▶ [WHAT IS NEEDED] When the word "replaceStr" shows up in a line of the data below, copy that whole line.
** EXERCISE MATERIALS follows **
(** * Math Copy Extension: equation detection and extraction core

    A shallow embedding of the content script [content.js]
    (classes [EquationProcessor] and [DOMProcessor]) and of the background
    helper [validateMathML], with the properties of the specification
    stated and settled against it; then of the background script's
    history, statistics and switch lists and of the popup's text
    helpers, with further properties of the code.

    JavaScript strings are sequences of UTF-16 code units; they are kept
    as lists of [N] so that [length], regular-expression classes over
    zero-width characters and [split('')] act on the same units as in the source. *)

From Stdlib Require Import List NArith Lia Bool Arith String Ascii.
Import ListNotations.

Set Implicit Arguments.

(* ================================================================== *)
(** * JavaScript strings *)

Module Js.

Definition jsstring := list N.

(** ASCII literal as a JavaScript string. *)
Definition lit (s : string) : jsstring :=
  List.map N_of_ascii (list_ascii_of_string s).

(** The double quote, written as a code unit. *)
Definition DQ : N := 34%N.
(** The apostrophe. *)
Definition SQ : N := 39%N.

Fixpoint streq (a b : jsstring) : bool :=
  match a, b with
  | [], [] => true
  | x :: a', y :: b' => N.eqb x y && streq a' b'
  | _, _ => false
  end.

Definition inrange (lo hi c : N) : bool := (N.leb lo c && N.leb c hi)%bool.

(** [WhiteSpace] and [LineTerminator] of ECMAScript: the set removed by
    [String.prototype.trim] and matched by the class escape [\s]. *)
Definition is_ws (c : N) : bool :=
  (inrange 9 13 c || N.eqb c 32 || N.eqb c 160 || N.eqb c 5760
   || inrange 8192 8202 c || N.eqb c 8232 || N.eqb c 8233
   || N.eqb c 8239 || N.eqb c 8287 || N.eqb c 12288 || N.eqb c 65279)%N%bool.

Fixpoint trimStart (s : jsstring) : jsstring :=
  match s with
  | c :: s' => if is_ws c then trimStart s' else s
  | [] => []
  end.

Fixpoint trimEnd (s : jsstring) : jsstring :=
  match s with
  | [] => []
  | c :: s' =>
      match trimEnd s' with
      | [] => if is_ws c then [] else [c]
      | t => c :: t
      end
  end.

Definition trim (s : jsstring) : jsstring := trimEnd (trimStart s).

Fixpoint startsWith (s p : jsstring) : bool :=
  match p, s with
  | [], _ => true
  | x :: p', y :: s' => N.eqb x y && startsWith s' p'
  | _ :: _, [] => false
  end.

(** [s.includes(p)] *)
Fixpoint includes (s p : jsstring) : bool :=
  startsWith s p ||
  match s with
  | [] => false
  | _ :: s' => includes s' p
  end.

(** [s.replace(p, r)] for a string pattern [p] and a replacement [r]
    without [$]: the first occurrence only. *)
Fixpoint replaceStr (s p r : jsstring) : jsstring :=
  if startsWith s p then r ++ skipn (List.length p) s
  else match s with
       | [] => []
       | c :: s' => c :: replaceStr s' p r
       end.
(** * TemperatureExperiment: the wake-cycle scheduler of the ESP32 sketches

    A shallow embedding of the two Arduino sketches of the repository:

    - [Slot]  : [save_temperature_humidity_supabase.ino], the sketch that
      checks the minute slot after the NTP sync and sleeps to the next
      epoch-aligned half hour (Strategy A);
    - [Phase] : the second sketch, whose [beginDeepSleep] aligns the wake
      time to a multiple of [SLEEP_DURATION] minutes counted from
      [WAKE_TIME], with skip-ahead and drift compensation (Strategy B);
    - [TimeT] : the boundary arithmetic of the first sketch once more, with
      the overflow of a signed 64-bit [time_t].

    Integers of the C++ code are [Z] with the conversions written out,
    [float] is IEEE binary32 through the Standard Library's [SpecFloat],
    and the Arduino calls are actions of a small state monad whose state
    is the uptime counter and the trace of hardware effects. *)

From Stdlib Require Import ZArith List Lia Bool String Ascii.
From Stdlib Require Import Floats.SpecFloat.
Import ListNotations.
Local Open Scope Z_scope.

(** ** C integer types *)

Module CInt.

(** Conversion to [uint64_t] and [uint32_t]: reduction modulo 2^w. *)
Definition to_uint64 (z : Z) : Z := z mod 2 ^ 64.
Definition to_uint32 (z : Z) : Z := z mod 2 ^ 32.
** End of EXERCISE MATERIALS **
▶ [EXPECTED ANSWER]
Fixpoint replaceStr (s p r : jsstring) : jsstring :=
       | c :: s' => c :: replaceStr s' p r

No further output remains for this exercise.